Locate every line in the material below that has the word "Require". Copy each of those lines.

--- START ---

(* ===== verification/Entry.v ===== *)
(** The page tables the kernel of JOS starts with, [mit6.828/lab/kern/entrypgdir.c],
    and the address macros of [inc/mmu.h]; and how the processor translates with
    them. *)
From Stdlib Require Import ZArith Lia.
From S2P Require Import Prelude.
Open Scope Z_scope.

Definition KERNBASE : Z := 0xF0000000.
Definition NPDENTRIES : nat := 1024.
Definition NPTENTRIES : nat := 1024.
Definition PGSIZE : Z := 4096.
Definition PTXSHIFT : Z := 12.
Definition PDXSHIFT : Z := 22.
Definition PTE_P : Z := 0x001.
Definition PTE_W : Z := 0x002.

Definition PDX (la : Z) : Z := Z.land (Z.shiftr la PDXSHIFT) 0x3FF.
Definition PTX (la : Z) : Z := Z.land (Z.shiftr la PTXSHIFT) 0x3FF.
Definition PGOFF (la : Z) : Z := Z.land la 0xFFF.
Definition PGADDR (d t o : Z) : Z := Z.lor (Z.lor (Z.shiftl d PDXSHIFT) (Z.shiftl t PTXSHIFT)) o.
Definition PTE_ADDR (pte : Z) : Z := Z.land pte (u32 (Z.lnot 0xFFF)).

(** The 1024 entries, in order, of [0x1000] more each. *)
Definition entry_pgtable : list Z :=
  (fun i => Z.lor (Z.lor (Z.of_nat i * 0x1000) PTE_P) PTE_W) <$> seq 0 NPTENTRIES.

(** [table]: where [entry_pgtable] is linked. *)
Definition entry_pgdir (table : Z) : list Z :=
  <[0%nat := u32 (table - KERNBASE + PTE_P)]>
  (<[Z.to_nat (Z.shiftr KERNBASE PDXSHIFT) := u32 (table - KERNBASE + PTE_P + PTE_W)]> (replicate NPDENTRIES 0)).

(** ** Translation *)

(** The processor's walk: the physical address and whether it can be written; [tables]
    are the page tables in physical memory. *)
Definition page_walk (dir : list Z) (tables : Z -> option (list Z)) (la : Z) : option (Z * bool) :=
  pde ← dir !! Z.to_nat (PDX la);
  if Z.testbit pde 0 then
    table ← tables (PTE_ADDR pde);
    pte ← table !! Z.to_nat (PTX la);
    if Z.testbit pte 0 then Some (Z.lor (PTE_ADDR pte) (PGOFF la), Z.testbit pde 1 && Z.testbit pte 1) else None
  else None.

(** The three parts of an address. *)
Lemma parts la : 0 <= la < 2 ^ 32 ->
  PDX la = la / 2 ^ 22 /\ PTX la = (la / 2 ^ 12) mod 2 ^ 10 /\ PGOFF la = la mod 2 ^ 12.
Proof.
  intros H. unfold PDX, PTX, PGOFF, PDXSHIFT, PTXSHIFT. rewrite !Z.shiftr_div_pow2 by lia.
  change 0x3FF with (Z.ones 10). change 0xFFF with (Z.ones 12). rewrite !Z.land_ones by lia.
  split; [|done]. apply Z.mod_small. split; [apply Z.div_pos; lia|apply Z.div_lt_upper_bound; lia].
Qed.

Lemma pte_addr_div pte : 0 <= pte < 2 ^ 32 -> PTE_ADDR pte = pte / 2 ^ 12 * 2 ^ 12.
Proof.
  intros H. unfold PTE_ADDR. change (u32 (Z.lnot 0xFFF)) with (Z.ldiff (Z.ones 32) (Z.ones 12)).
  transitivity (Z.ldiff pte (Z.ones 12)).
  - assert (E : pte = Z.land pte (Z.ones 32)) by (rewrite Z.land_ones by lia; symmetry; apply Z.mod_small; lia).
    rewrite E at 2. apply Z.bits_inj'. intros n Hn. by rewrite !Z.land_spec, !Z.ldiff_spec, !Z.land_spec, andb_assoc.
  - by rewrite Z.ldiff_ones_r, Z.shiftr_div_pow2, Z.shiftl_mul_pow2 by lia.
Qed.

(** An aligned address with flags below it. *)
Lemma with_flags a f : 0 <= f < 2 ^ 12 -> Z.lor (a * 2 ^ 12) f = a * 2 ^ 12 + f.
Proof.
  intros Hf. assert (H0 : Z.land (a * 2 ^ 12) f = 0).
  { apply Z.bits_inj'. intros n Hn. rewrite Z.land_spec, Z.bits_0. destruct (Z.lt_ge_cases n 12).
    - by rewrite Z.mul_pow2_bits_low by lia.
    - rewrite <- (Z.mod_small f (2 ^ 12)) by lia. rewrite Z.mod_pow2_bits_high by lia. apply andb_false_r. }
  pose proof (Z.add_lor_land (a * 2 ^ 12) f). lia.
Qed.

Lemma flag_bits a f i : 0 <= i < 12 -> Z.testbit (a * 2 ^ 12 + f) i = Z.testbit f i.
Proof.
  intros Hi. rewrite <- (Z.mod_pow2_bits_low (a * 2 ^ 12 + f) 12), <- (Z.mod_pow2_bits_low f 12) by lia. by rewrite Z.add_comm, Z_mod_plus_full.
Qed.

(** The pieces of an address put together again. *)
Lemma PGADDR_parts la : 0 <= la < 2 ^ 32 -> PGADDR (PDX la) (PTX la) (PGOFF la) = la.
Proof.
  intros H. destruct (parts la H) as (-> & -> & ->). unfold PGADDR, PDXSHIFT, PTXSHIFT.
  rewrite !Z.shiftl_mul_pow2 by lia.
  assert (E : Z.lor (la / 2 ^ 22 * 2 ^ 22) ((la / 2 ^ 12) mod 2 ^ 10 * 2 ^ 12) = la / 2 ^ 12 * 2 ^ 12).
  { set (p := la / 2 ^ 12). replace (la / 2 ^ 22) with (p / 2 ^ 10) by (unfold p; rewrite Z.div_div by lia; done).
    replace (p / 2 ^ 10 * 2 ^ 22) with (p / 2 ^ 10 * 2 ^ 10 * 2 ^ 12) by lia.
    rewrite <- !(Z.shiftl_mul_pow2 _ 12), <- Z.shiftl_lor by lia. f_equal.
    assert (H0 : Z.land (p / 2 ^ 10 * 2 ^ 10) (p mod 2 ^ 10) = 0).
    { apply Z.bits_inj'. intros n Hn. rewrite Z.land_spec, Z.bits_0. destruct (Z.lt_ge_cases n 10).
      - by rewrite Z.mul_pow2_bits_low by lia.
      - rewrite Z.mod_pow2_bits_high by lia. apply andb_false_r. }
    pose proof (Z.add_lor_land (p / 2 ^ 10 * 2 ^ 10) (p mod 2 ^ 10)). pose proof (Z.div_mod p (2 ^ 10) ltac:(lia)). lia. }
  rewrite E, with_flags by (apply Z.mod_pos_bound; lia). pose proof (Z.div_mod la (2 ^ 12)). lia.
Qed.

Lemma entry_pte i : (i < 1024)%nat -> entry_pgtable !! i = Some (Z.of_nat i * 2 ^ 12 + 3).
Proof.
  intros Hi. unfold entry_pgtable, NPTENTRIES. rewrite list_lookup_fmap, lookup_seq_lt by done. cbn [fmap option_fmap option_map].
  f_equal. rewrite <- Z.lor_assoc. change (Z.lor PTE_P PTE_W) with 3. by apply (with_flags (Z.of_nat i) 3).
Qed.

Lemma entry_pde table i : (i < 1024)%nat ->
  entry_pgdir table !! i =
    if decide (i = 0%nat) then Some (u32 (table - KERNBASE + 1))
    else if decide (i = 960%nat) then Some (u32 (table - KERNBASE + 3)) else Some 0.
Proof.
  intros Hi. unfold entry_pgdir, NPDENTRIES. change (Z.to_nat (Z.shiftr KERNBASE PDXSHIFT)) with 960%nat.
  replace (table - KERNBASE + PTE_P + PTE_W) with (table - KERNBASE + 3) by (unfold PTE_P, PTE_W; lia).
  rewrite !list_lookup_insert, length_insert, length_replicate.
  repeat case_decide; try done; try lia. by apply lookup_replicate_2.
Qed.

(** The frame an entry names. *)
Lemma pte_addr_flags a f : 0 <= a -> 0 <= f < 2 ^ 12 -> a * 2 ^ 12 + f < 2 ^ 32 -> PTE_ADDR (a * 2 ^ 12 + f) = a * 2 ^ 12.
Proof.
  intros Ha Hf Hlt. rewrite pte_addr_div by lia. rewrite Z.add_comm, Z.div_add, (Z.div_small f) by lia. lia.
Qed.

Lemma walk_mapped phys d la flags : 0 <= la < 2 ^ 32 -> 0 <= phys -> phys < 2 ^ 16 -> 0 <= flags < 2 ^ 12 ->
  PDX la = Z.of_nat d -> (d < 1024)%nat -> Z.testbit flags 0 = true ->
  entry_pgdir (KERNBASE + phys * 2 ^ 12) !! d = Some (phys * 2 ^ 12 + flags) ->
  page_walk (entry_pgdir (KERNBASE + phys * 2 ^ 12)) (fun a => if a =? phys * 2 ^ 12 then Some entry_pgtable else None) la =
  Some (la mod 2 ^ 22, Z.testbit flags 1).
Proof.
  intros Hla Hp0 Hp Hf Hd Hd1 Hb E. unfold page_walk. rewrite Hd, Nat2Z.id, E. cbn [mbind option_bind].
  rewrite flag_bits, Hb, pte_addr_flags, Z.eqb_refl by lia. cbn [mbind option_bind].
  destruct (parts la Hla) as (_ & Et & Eo). pose proof (Z.mod_pos_bound (la / 2 ^ 12) (2 ^ 10) ltac:(lia)) as Hm.
  pose proof (Z.mod_pos_bound la (2 ^ 12) ltac:(lia)). rewrite Et, Eo. set (t := (la / 2 ^ 12) mod 2 ^ 10) in *.
  rewrite entry_pte by lia. cbn [mbind option_bind]. rewrite Z2Nat.id by lia.
  rewrite !flag_bits, pte_addr_flags, with_flags by lia. change (Z.testbit 3 0) with true. change (Z.testbit 3 1) with true.
  rewrite andb_true_r. do 2 f_equal. subst t. change (2 ^ 22) with (2 ^ 12 * 2 ^ 10). rewrite Z.rem_mul_r by lia. lia.
Qed.

(** C27: with the tables the kernel starts with, wherever they are linked in the memory
    they map, the first 4MB of addresses translate to themselves, read only, the
    4MB from [KERNBASE] on to the same physical memory, writable, and no other
    address translates; and the macros that cut an address up put it together again. *)
Theorem entry_translates table la (Hla : 0 <= la < 2 ^ 32) (Htable : KERNBASE <= table < KERNBASE + 2 ^ 28) (Hal : table mod PGSIZE = 0) :
  page_walk (entry_pgdir table) (fun a => if a =? table - KERNBASE then Some entry_pgtable else None) la =
    (if la <? 2 ^ 22 then Some (la, false)
     else if (KERNBASE <=? la) && (la <? KERNBASE + 2 ^ 22) then Some (la - KERNBASE, true) else None) /\
  PGADDR (PDX la) (PTX la) (PGOFF la) = la.
Proof.
  split; [|by apply PGADDR_parts].
  set (phys := (table - KERNBASE) / 2 ^ 12). assert (Ht : table = KERNBASE + phys * 2 ^ 12).
  { subst phys. unfold PGSIZE, KERNBASE in *. Z.div_mod_to_equations. lia. }
  assert (Hp : 0 <= phys < 2 ^ 16) by (unfold KERNBASE in *; lia).
  rewrite Ht. replace (KERNBASE + phys * 2 ^ 12 - KERNBASE) with (phys * 2 ^ 12) by lia.
  destruct (parts la Hla) as (Ed & _). pose proof (Z.div_mod la (2 ^ 22) ltac:(lia)) as Hdm.
  pose proof (Z.mod_pos_bound la (2 ^ 22) ltac:(lia)). pose proof (Z.div_pos la (2 ^ 22) ltac:(lia) ltac:(lia)).
  assert (Hd : la / 2 ^ 22 < 1024) by (apply Z.div_lt_upper_bound; lia).
  assert (Epde : forall f, 0 <= f < 4 -> u32 (KERNBASE + phys * 2 ^ 12 - KERNBASE + f) = phys * 2 ^ 12 + f).
  { intros f Hf. rewrite wrapu_small by bound_lia. lia. }
  destruct (Z.ltb_spec la (2 ^ 22)) as [Hlow|Hhigh].
  - rewrite (walk_mapped phys 0 la 1); try done; try lia.
    + do 2 f_equal. apply Z.mod_small. lia.
    + rewrite entry_pde by lia. by rewrite decide_True, Epde by lia.
  - destruct (Z.leb_spec KERNBASE la), (Z.ltb_spec la (KERNBASE + 2 ^ 22)); cbn [andb];
      unfold KERNBASE in * |-; [rewrite (walk_mapped phys 960 la 3); try done; try lia| | |lia].
    + do 2 f_equal. unfold KERNBASE. lia.
    + rewrite entry_pde by lia. by rewrite decide_False, decide_True, Epde by lia.
    + unfold page_walk. rewrite Ed, entry_pde by lia. by rewrite !decide_False by lia.
    + unfold page_walk. rewrite Ed, entry_pde by lia. by rewrite !decide_False by lia.
Qed.

Lemma entry_translates_witness :
  page_walk (entry_pgdir 0xF0118000) (fun a => if a =? 0x118000 then Some entry_pgtable else None) 0xF0100123 = Some (0x100123, true).
Proof. exact (proj1 (entry_translates 0xF0118000 0xF0100123 ltac:(lia) ltac:(unfold KERNBASE; lia) ltac:(reflexivity))). Defined.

--- END ---

- [TASK RESULT]
From Stdlib Require Import ZArith Lia.
From S2P Require Import Prelude.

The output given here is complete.